I'm 16/f, used to be bestfriends with a 16/m. We were extremely close, the best of friends, we no longer are. We've grown apart due to random fights, and idk why. But anyway, I cry all the time over him. It's like mourning a loss, but really it's just a friendship. Basically, I've tried since February (when we were no longer best friends) to maintain a good friendship with him, and it's real hard.
I've come to the conclusion that continuing being his friend is the wrong choice. He's the only person that makes me cry, I always feel like I'm never good enough for him, I'm tired of being hurt. Would you say cutting all contact with him, not seeing him, etc, would help me forget about him & allow me to no longer be his friend?
Alright, make two lists.
One of all the good things about him, one of all the bad. Whichever one is bigger, well, there`s your answer.

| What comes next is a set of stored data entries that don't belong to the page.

Lemma leave_hart e l m : stopped 15 m -> hart_ok (leave e l m).2.
Proof.
  intros H. unfold leave. cbv zeta.
  assert (forall m', stopped 15 m' -> hart_ok (bind (do_exception l)
    (fun l => ret (E := exit) (l <| n_cycles ::= fun n => n - 1 |>)) m').2) as Hd.
  { intros m' H'. unfold bind. pose proof (do_exception_hart l m' H') as H1.
    by destruct (do_exception l m') as [[e'|l'] m1]. }
  destruct e as [[]|]; try (by destruct H).
  - by apply Hd.
  - apply Hd. destruct H. split; mach_simpl; [|done|cpu_simpl; unfold CAUSE_ILLEGAL_INSTRUCTION; lia].
    revert stopped_cpu. generalize (cpu m). intros s H. cpu_ok_split H. vm_decide.
Qed.

Lemma leave_end_hart e l start m : stopped 15 m -> hart_ok ((l <- leave e l ;; the_end start l) m).2.
Proof.
  intros H. unfold bind at 1. pose proof (leave_hart e l m H) as H1.
  destruct (leave e l m) as [[e'|l'] m1]; [done|]. unfold the_end, bind.
  pose proof (count_insns_hart (GET_INSN_COUNTER l') start m1 H1) as H2.
  by destruct (count_insns _ _ m1) as [[e''|u] m2].
Qed.
(** The code of [riscv_cpu_interp64] after the interrupt check at its entry. *)
Lemma interp64_unfold n (m : RISCVMachine D) :
  n <> 0 ->
  let start := insn_counter (cpu m) in
  let m1 := m <| cpu ::= fun s => (clear_most_recently_written_vregs s) <| most_recently_written_reg := -1 |>
              <| most_recently_written_fp_reg := -1 |> <| info := ctf_nop |> |> in
  riscv_cpu_interp64 n m =
    match take_interrupt m1 with
    | (inl e, m2) => (inl e, m2)
    | (inr true, m2) =>
        (l <- leave (Goto E_done) (mkLocals 0 0 0 n (u64 (u64 (start + n) - 1)) 0) ;; the_end start l) m2
    | (inr false, m2) =>
        let m3 := m2 <| cpu ::= fun s => s <| pending_exception := -1 |> <| last_data_vaddr := 2 ^ 64 - 1 |> |> in
        match interp_loop (Z.to_nat (n + 1)) start
                (mkLocals 0 0 (pc (cpu m3)) (n + 1) (u64 (start + n)) 0) m3 with
        | None => (inl E_undefined, m3)
        | Some (e, l, m') => (l <- leave e l ;; the_end start l) m'
        end
    end.
Proof.
  intros Hn. apply Z.eqb_neq in Hn. unfold riscv_cpu_interp64, bind at 1, gets at 1. cbv zeta.
  unfold bind at 1, mods at 1. rewrite Hn. unfold bind at 1.
  by destruct (take_interrupt _) as [[e|[|]] m2].
Qed.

If there`s more bad things, don`t just suddenly start entirely ignoring him. He`ll probably freak out if ya`ll are still friends. Just gradually stop calling him, IMing him, etc. If he calls, explain the situation to your family & tell them not to pick up. Also, block his number from your cell phone if you need to. Whatever you do, try not to talk bad about him, somehow -- they always find out. Don`t start a fight either to end the friendship, just gradually break away. It`s hard, I know, but it`ll get easier after a while. =]

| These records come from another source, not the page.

Lemma counted_csr_write ic f3 csr v : counts ic whatever (do_csr_write f3 csr v).
Proof.
  intros m [H Hh]. unfold do_csr_write, wp.
  assert (insn_counter (csr_write (hooks m) (cpu m) f3 csr v).2 = ic) as H1.
  { rewrite <- H. unfold csr_write. destruct (hook_csr_write (hooks m)) as [f|] eqn:E.
    - pose proof (hook_write_count _ Hh f (cpu m) f3 csr v E) as H1.
      destruct (f (cpu m) f3 csr v) as [s [u|]]; [exact H1|]. cbn [fst] in H1. rewrite <- H1.
      apply run_frame_counter, csr_write_switch_frame.
    - apply run_frame_counter, csr_write_switch_frame. }
  by destruct (csr_write _ _ _ _ _) as [[| |] s].
Qed.

Lemma counted_write_rd ic rd v : counts ic whatever (write_rd rd v).
Proof.
  unfold write_rd. destruct (nz rd); [|by apply safe_ret].
  eapply safe_bind; [apply safe_getm|]. intros m0 _. eapply (safe_bind _ _ whatever).
  - destruct (stf_in_traceable_region m0); [by apply counted_mods|by apply safe_ret].
  - intros _ _. by apply counted_mods.
Qed.

Lemma counted_resync ic : counts ic whatever resync.
Proof.
  eapply (safe_bind _ _ whatever); [by apply safe_gets|]. intros cur _.
  eapply (safe_bind _ _ whatever); [by apply counted_mods|]. intros _ _.
  eapply (safe_bind _ _ whatever); [by apply counted_mods|]. intros _ _. by apply safe_ret.
Qed.

Lemma csr_operand_hooks insn (m : RISCVMachine D) : hooks (csr_operand insn m).2 = hooks m.
Proof.
  unfold csr_operand. destruct (has _ _); [done|]. unfold read_reg, bind, getm, gets.
  by destruct (stf_in_traceable_region m).
Qed.

Lemma csrrw_counter insn icount start (m m' : RISCVMachine D) nx :
  hooks_ok (hooks m) -> exec_csrrw insn icount start m = (inr nx, m') ->
  insn_counter (cpu m') = icount.
Proof.
  intros Hh. unfold exec_csrrw. cbv zeta. unfold bind at 1.
  pose proof (csr_operand_hooks insn m) as Ho. destruct (csr_operand insn m) as [[e|v] m1]; [done|].
  cbn [snd] in Ho. unfold bind at 1.
  assert (wp (count_insns icount start) (fun _ m2 => counted icount m2) (fun _ _ => True) m1) as Hc.
  { unfold wp, count_insns, bind, mods at 1, gets. destruct (stop_the_counter _); cbn [ret].
    - split; [done|]. mach_simpl. by rewrite Ho.
    - cbv zeta. destruct (_ <? 0); [done|]. split; [done|]. mach_simpl. by rewrite Ho. }
  unfold wp in Hc. destruct (count_insns icount start m1) as [[e|u] m2]; [done|].
  intros E. enough (wp (old <- do_csr_read 1 (insn >> 20) true ;; flushed <- do_csr_write 1 (insn >> 20) v ;;
    write_rd (rd_of insn) old ;;; if flushed then resync else ret NextInsn)
    (fun _ m' => True /\ counted icount m') (fun _ _ => True) m2) as Hw.
  { unfold wp in Hw. rewrite E in Hw. apply Hw. }
  revert Hc. generalize m2. apply (safe_bind _ _ whatever); [apply counted_csr_read|]. intros old _.
  apply (safe_bind _ _ whatever); [apply counted_csr_write|]. intros fl _.
  apply (safe_bind _ _ whatever); [apply counted_write_rd|]. intros _ _.
  destruct fl; [apply counted_resync|by apply safe_ret].
Qed.

(** ** Locals *)

Lemma take_interrupt_inv m r m' :
  take_interrupt (D := D) m = (r, m') ->
  (r = inr false /\ m' = m) \/
  (r = inr true /\ irq_pending m = true /\ exists s, raise_interrupt (cpu m) = Some s /\ m' = m <| cpu := s |>).
Proof.
  unfold take_interrupt. destruct (irq_pending m) eqn:Ei; [|intros [= <- <-]; auto].
  destruct (raise_interrupt (cpu m)) as [s|]; intros [= <- <-]; [right|left]; eauto.
Qed.

(** What an iteration may not change in the locals before the instruction. *)
Definition same_counts (l l' : interp_locals) : Prop :=
  n_cycles l' = n_cycles l /\ insn_counter_addend l' = insn_counter_addend l /\
  insn_executed l' = insn_executed l.

(** A fetch leaves the counts alone; it ends the run only by an interrupt. *)
Lemma fetch_counts l (m m' : RISCVMachine D) r :
  fetch l m = (r, m') ->
  match r with
  | inr (_, l') => same_counts l l'
  | inl The_end => irq_pending m = true /\ exists s, raise_interrupt (cpu m) = Some s /\ m' = m <| cpu := s |>
  | inl (Goto e) => e = E_exception
  end.
Proof.
  unfold fetch. destruct (_ <? _); [by intros [= <- <-]|]. unfold bind at 1, catch at 1.
  destruct (take_interrupt m) as [r1 m1] eqn:E.
  apply take_interrupt_inv in E as [[-> ->] | (-> & Hi & Hs)]; [|by intros [= <- <-]].
  unfold bind at 1, gets at 1. unfold bind at 1, gets at 1. cbv zeta. destruct (_ =? _).
  - unfold bind at 1, getm. destruct (_ <=? _); [|by intros [= <- <-]].
    destruct (_ =? 3); [|by intros [= <- <-]]. unfold bind, catch.
    destruct (target_read_insn_u16 _ m) as [[e|hi] m2]; by intros [= <- <-].
  - unfold bind, catch. destruct (target_read_insn_slow _ _ m) as [[e|w] m2]; by intros [= <- <-].
Qed.

Lemma op_of_quadrant insn : insn .& 3 = op_of insn .& 3.
Proof. unfold op_of. by rewrite <- Z.land_assoc. Qed.

Lemma exec_insn_csrrw insn icount start :
  (op_of insn =? 0x73) && ((funct3_of insn .& 3) =? 1) = true ->
  exec_insn insn icount start = exec_csrrw insn icount start.
Proof.
  intros [Ho Hf]%andb_true_iff. unfold exec_insn. rewrite op_of_quadrant. cbv zeta.
  apply Z.eqb_eq in Ho. rewrite Ho. cbn [Z.land Z.eqb Pos.land Pos.eqb Pos.succ Pos.pred_N Pos.Nsucc_double Pos.Ndouble Z.of_N].
  unfold exec_system. cbv zeta. by rewrite Hf.
Qed.

(** The instructions counted by [insn_counter_addend] and not by
    [insn_executed]. *)
Definition balance (l : interp_locals) : Z :=
  u64 (insn_counter_addend l - n_cycles l - insn_executed l).

Lemma balance_same l l' : same_counts l l' -> balance l' = balance l.
Proof. unfold balance. by intros (-> & -> & ->). Qed.

Lemma balance_tick l :
  balance (l <| n_cycles ::= fun n => n - 1 |> <| insn_executed ::= fun n => n + 1 |>) = balance l.
Proof. unfold balance. locals_simpl. f_equal. lia. Qed.

Lemma same_counts_advance nx cur l : same_counts l (advance nx cur l).
Proof. by destruct nx. Qed.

orphans answered Wednesday July 18 2007, 10:23 am: hey
noo don't cut all contact with him! what if he one day does want to be friends? i would say if he says "hey what's up" don't ignore him. you may need him one day. but, like the person under me said, i would see where the relationship going, always being open to whatever happens because things can change.
also, was this REALLY random? i mean, did you do something to hurt him & you got in a fight because of THAT? in that case, i would send him an email [not on instant messenger - he can easily say "gotta go, bye" and leave you] asking why you guys aren't friends anymore. if he doesn't respond, i would just not try to make contact with him, but not IGNORE him either.

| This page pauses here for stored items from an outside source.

(* ===== verification/Decode.v ===== *)
(** * Immediate formats

    The immediates that the interpreter extracts, against the formats of the ISA
    manual: [gather x [p0; p1; ...]] is the number whose bit [i] is bit [p_i] of
    the instruction ([-1]: zero). *)

From S2P Require Import Prelude Iomem Cpu Pmp Csr Trap Machine Mmu Alu Insn Interp.

Fixpoint gather (x : Z) (l : list Z) : Z :=
  match l with
  | [] => 0
  | p :: l' => b2z (Z.testbit x p) + 2 * gather x l'
  end.

Lemma testbit_gather x l i : 0 <= i -> Z.testbit (gather x l) i = Z.testbit x (nth (Z.to_nat i) l (-1)).
Proof.
  revert i. induction l as [|p l IH]; intros i Hi; cbn [gather].
  - rewrite Z.bits_0. by destruct (Z.to_nat i); rewrite Z.testbit_neg_r.
  - rewrite Z.add_comm. destruct (Z.eq_dec i 0) as [->|Hz].
    + change (nth (Z.to_nat 0) (p :: l) (-1)) with p. destruct (Z.testbit x p); cbn [b2z].
      * apply Z.testbit_odd_0.
      * rewrite Z.add_0_r. apply Z.testbit_even_0.
    + replace (Z.to_nat i) with (S (Z.to_nat (i - 1))) by lia. cbn [nth]. rewrite <- IH by lia.
      replace i with (Z.succ (i - 1)) at 1 by lia. destruct (Z.testbit x p); cbn [b2z].
      * by rewrite Z.testbit_odd_succ by lia.
      * rewrite Z.add_0_r. by rewrite Z.testbit_even_succ by lia.
Qed.

Lemma sgn_bits_ext w x y :
  0 < w -> Forall (fun i => Z.testbit x i = Z.testbit y i) (seqZ 0 w) -> sgn w x = sgn w y.
Proof.
  intros Hw H. apply Z.bits_inj'. intros i Hi. rewrite !testbit_sgn by lia.
  rewrite Forall_forall in H. apply H, elem_of_seqZ. lia.
Qed.

(** [(int32_t)(x << (32 - n)) >> (32 - n)]. *)
Lemma sext_sgn n x : 0 < n <= 32 -> sext x n = sgn n x.
Proof.
  intros Hn. unfold sext. apply Z.bits_inj'. intros i Hi.
  rewrite Z.shiftr_spec, !testbit_sgn, Z.shiftl_spec by lia. f_equal. lia.
Qed.

Lemma imm_i_sgn insn : imm_i insn = sgn 12 (insn >> 20).
Proof.
  unfold imm_i. apply Z.bits_inj'. intros i Hi. rewrite Z.shiftr_spec, !testbit_sgn, Z.shiftr_spec by lia.
  f_equal. lia.
Qed.

Lemma trunc_bits_ext w x y :
  0 <= w -> fits w x -> fits w y -> Forall (fun i => Z.testbit x i = Z.testbit y i) (seqZ 0 w) -> x = y.
Proof.
  intros Hw Hx Hy H. apply Z.bits_inj'. intros i Hi. destruct (Z.ltb_spec i w).
  - rewrite Forall_forall in H. apply H, elem_of_seqZ. lia.
  - apply fits_testbit in Hx as [_ ->]; [|lia..]. by apply fits_testbit in Hy as [_ ->]; [|lia..].
Qed.

Lemma gather_fits x l : fits (Z.of_nat (length l)) (gather x l).
Proof.
  induction l as [|p l IH]; [done|]. cbn [gather length].
  rewrite Nat2Z.inj_succ. unfold fits in *. rewrite Z.pow_succ_r by lia.
  assert (0 <= b2z (Z.testbit x p) <= 1) by (by destruct (Z.testbit x p)). lia.
Qed.

(** Evaluates bit [i], a literal, of expressions over masks that are literals. *)
Ltac literal_bits :=
  repeat first
    [ progress push_testbit
    | match goal with
      | |- context [?a + ?b] => let c := eval vm_compute in (a + b) in change (a + b) with c
      | |- context [?a - ?b] => let c := eval vm_compute in (a - b) in change (a - b) with c
      | |- context [?a <? ?b] => let c := eval vm_compute in (a <? b) in change (a <? b) with c
      | |- context [Z.testbit (Zpos ?p) ?i] =>
          let c := eval vm_compute in (Z.testbit (Zpos p) i) in change (Z.testbit (Zpos p) i) with c
      | |- context [Z.testbit ?x (Zneg ?p)] => rewrite (Z.testbit_neg_r x (Zneg p)) by lia
      | |- context [Zpos ?p << ?n] =>
          let c := eval vm_compute in (Zpos p << n) in change (Zpos p << n) with c
      end ];
  rewrite ?andb_true_r, ?andb_false_r, ?andb_true_l, ?andb_false_l, ?orb_false_r, ?orb_false_l;
  try reflexivity.

Ltac as_sext :=
  lazymatch goal with
  | |- i32 (?x << ?k) >> ?k = sgn ?n ?y => change (sext x n = sgn n y); rewrite (sext_sgn n) by lia
  | |- sext _ ?n = _ => rewrite (sext_sgn n) by lia
  end.

Ltac gathered_bit :=
  rewrite testbit_gather by lia;
  match goal with
  | |- context [nth ?n ?l (-1)] => let c := eval vm_compute in (nth n l (-1)) in change (nth n l (-1)) with c
  end.

Ltac each_bit := repeat constructor; gathered_bit; literal_bits.

Ltac literal_lists :=
  repeat match goal with
         | |- context [seqZ ?a ?n] => let l := eval vm_compute in (seqZ a n) in change (seqZ a n) with l
         | |- context [replicate ?n (-1)] => let l := eval vm_compute in (replicate n (-1)) in
                                             change (replicate n (-1)) with l
         end; cbn [app].

(** [get_field1] at literal positions. *)
Ltac literal_fields :=
  unfold get_field1; cbv zeta;
  repeat match goal with
         | |- context [if ?a <=? ?b then _ else _] =>
             let c := eval vm_compute in (a <=? b) in change (a <=? b) with c; cbv iota
         | |- context [u32 (((1 << ?a) - 1) << ?d)] =>
             let c := eval vm_compute in (u32 (((1 << a) - 1) << d)) in
             change (u32 (((1 << a) - 1) << d)) with c
         end.

Ltac unsigned_format n :=
  apply (trunc_bits_ext n); [lia| |apply gather_fits|];
  literal_fields;
  [ repeat match goal with |- context [Zpos ?p << ?k] =>
      let c := eval vm_compute in (Zpos p << k) in change (Zpos p << k) with c end; width
  | literal_lists; each_bit ].

Ltac signed_format := as_sext; apply sgn_bits_ext; [lia|]; literal_fields; literal_lists; each_bit.

Lemma imm_s_gather insn : imm_s insn = sgn 12 (gather insn (seqZ 7 5 ++ seqZ 25 7)).
Proof. unfold imm_s, rd_of. signed_format. Qed.

Lemma imm_b_gather insn : imm_b insn = sgn 13 (gather insn ([-1] ++ seqZ 8 4 ++ seqZ 25 6 ++ [7; 31])).
Proof. unfold imm_b. signed_format. Qed.

Lemma imm_j_gather insn :
  imm_j insn = sgn 21 (gather insn ([-1] ++ seqZ 21 10 ++ [20] ++ seqZ 12 8 ++ [31])).
Proof. unfold imm_j. signed_format. Qed.

(** The immediates of the base formats are those of the ISA manual, for every
    instruction word: I, S, B, U and J, sign-extended. *)
Lemma base_immediates insn :
  imm_i insn = sgn 12 (gather insn (seqZ 20 12)) /\
  imm_s insn = sgn 12 (gather insn (seqZ 7 5 ++ seqZ 25 7)) /\
  imm_b insn = sgn 13 (gather insn ([-1] ++ seqZ 8 4 ++ seqZ 25 6 ++ [7; 31])) /\
  imm_u insn = sgn 32 (gather insn (replicate 12 (-1) ++ seqZ 12 20)) /\
  imm_j insn = sgn 21 (gather insn ([-1] ++ seqZ 21 10 ++ [20] ++ seqZ 12 8 ++ [31])).
Proof.
  split; [|split; [|split; [|split]]].
  - rewrite imm_i_sgn. apply sgn_bits_ext; [lia|]. literal_lists. each_bit.
  - apply imm_s_gather.
  - apply imm_b_gather.
  - unfold imm_u. apply sgn_bits_ext; [lia|]. literal_lists. each_bit.
  - apply imm_j_gather.
Qed.

(** The compressed formats, one by one. *)
Section Formats.
Context (insn : Z).

Lemma c_imm_addi4spn_gather :
  c_imm_addi4spn insn = gather insn [-1; -1; 6; 5; 11; 12; 7; 8; 9; 10].
Proof. unfold c_imm_addi4spn. unsigned_format 10. Qed.

Lemma c_imm_w_gather : c_imm_w insn = gather insn [-1; -1; 6; 10; 11; 12; 5].
Proof. unfold c_imm_w. unsigned_format 7. Qed.

Lemma c_imm_d_gather : c_imm_d insn = gather insn [-1; -1; -1; 10; 11; 12; 5; 6].
Proof. unfold c_imm_d. unsigned_format 8. Qed.

Lemma c_imm6u_gather : c_imm6u insn = gather insn [2; 3; 4; 5; 6; 12].
Proof. unfold c_imm6u. unsigned_format 6. Qed.

Lemma c_imm6_gather : c_imm6 insn = sgn 6 (gather insn [2; 3; 4; 5; 6; 12]).
Proof. unfold c_imm6. by rewrite c_imm6u_gather, sext_sgn by lia. Qed.

Lemma c_imm_addi16sp_gather :
  c_imm_addi16sp insn = sgn 10 (gather insn [-1; -1; -1; -1; 6; 2; 5; 3; 4; 12]).
Proof. unfold c_imm_addi16sp. signed_format. Qed.

Lemma c_imm_lui_gather :
  c_imm_lui insn = sgn 18 (gather insn (replicate 12 (-1) ++ [2; 3; 4; 5; 6; 12])).
Proof. unfold c_imm_lui. signed_format. Qed.

Lemma c_imm_j_gather : c_imm_j insn = sgn 12 (gather insn [-1; 3; 4; 5; 11; 2; 7; 6; 9; 10; 8; 12]).
Proof. unfold c_imm_j. signed_format. Qed.

Lemma c_imm_b_gather : c_imm_b insn = sgn 9 (gather insn [-1; 3; 4; 10; 11; 2; 5; 6; 12]).
Proof. unfold c_imm_b. signed_format. Qed.

Lemma c_imm_ldsp_gather :
  c_imm_ldsp insn ((insn >> 2) .& 0x1f) = gather insn [-1; -1; -1; 5; 6; 12; 2; 3; 4].
Proof. unfold c_imm_ldsp. unsigned_format 9. Qed.

Lemma c_imm_lwsp_gather :
  c_imm_lwsp insn ((insn >> 2) .& 0x1f) = gather insn [-1; -1; 4; 5; 6; 12; 2; 3].
Proof. unfold c_imm_lwsp. unsigned_format 8. Qed.

Lemma c_imm_sdsp_gather : c_imm_sdsp insn = gather insn [-1; -1; -1; 10; 11; 12; 7; 8; 9].
Proof. unfold c_imm_sdsp. unsigned_format 9. Qed.

Lemma c_imm_swsp_gather : c_imm_swsp insn = gather insn [-1; -1; 9; 10; 11; 12; 7; 8].
Proof. unfold c_imm_swsp. unsigned_format 8. Qed.
End Formats.

(** The immediates of the compressed formats are those of the ISA manual. *)
Lemma compressed_immediates insn :
  c_imm_addi4spn insn = gather insn [-1; -1; 6; 5; 11; 12; 7; 8; 9; 10] /\
  c_imm_w insn = gather insn [-1; -1; 6; 10; 11; 12; 5] /\
  c_imm_d insn = gather insn [-1; -1; -1; 10; 11; 12; 5; 6] /\
  c_imm6 insn = sgn 6 (gather insn [2; 3; 4; 5; 6; 12]) /\
  c_imm_addi16sp insn = sgn 10 (gather insn [-1; -1; -1; -1; 6; 2; 5; 3; 4; 12]) /\
  c_imm_lui insn = sgn 18 (gather insn (replicate 12 (-1) ++ [2; 3; 4; 5; 6; 12])) /\
  c_imm_j insn = sgn 12 (gather insn [-1; 3; 4; 5; 11; 2; 7; 6; 9; 10; 8; 12]) /\
  c_imm_b insn = sgn 9 (gather insn [-1; 3; 4; 10; 11; 2; 5; 6; 12]) /\
  c_imm_ldsp insn ((insn >> 2) .& 0x1f) = gather insn [-1; -1; -1; 5; 6; 12; 2; 3; 4] /\
  c_imm_lwsp insn ((insn >> 2) .& 0x1f) = gather insn [-1; -1; 4; 5; 6; 12; 2; 3] /\
  c_imm_sdsp insn = gather insn [-1; -1; -1; 10; 11; 12; 7; 8; 9] /\
  c_imm_swsp insn = gather insn [-1; -1; 9; 10; 11; 12; 7; 8].
Proof.
  repeat split; auto using c_imm_addi4spn_gather, c_imm_w_gather, c_imm_d_gather, c_imm6_gather,
    c_imm_addi16sp_gather, c_imm_lui_gather, c_imm_j_gather, c_imm_b_gather, c_imm_ldsp_gather,
    c_imm_lwsp_gather, c_imm_sdsp_gather, c_imm_swsp_gather.
Qed.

your goal isn't to forget about him & not be his friend anymore. your TRUE goal, if i'm not mistaken, is to figure out why you guys stopped being friends & if the relationship can be repaired. if he's mean to you now, then don't bother with him. but if he still says "hi" sometimes, it might build back up.
look into it. if you want something, you have to figure out WHAT exactly you want before you can go after it. have you decided you don't want to be his friend anymore & want to forget about him? [ then your goal is : forget about him ] do you want to figure out why he doesn't talk to you anymore? [ goal : figure out why he won't talk to me anymore ]. that's the first step. then, you can take steps to reach your goal.
take it slow. don't bombard him with emails. know how to display self control. one email. if he doesn't respond, fine. drop it. for all you know, he could be really upset about losing you too.
just be open to anything that happens. don't ever flat out tell someone that they're not your friend anymore because one day, you may just need them.
Marizzle answered Wednesday July 18 2007, 7:27 am: To completely cut him off from your life wont help to start with.
You need to really limit how often you see each other to begin with, make it less and less gradually, then decide whether the friednship is improving or not.
If its not improving then cut contact, if it is improving then keep it at a steady lever ofseeing each other not very often, and gradually build it back up. :)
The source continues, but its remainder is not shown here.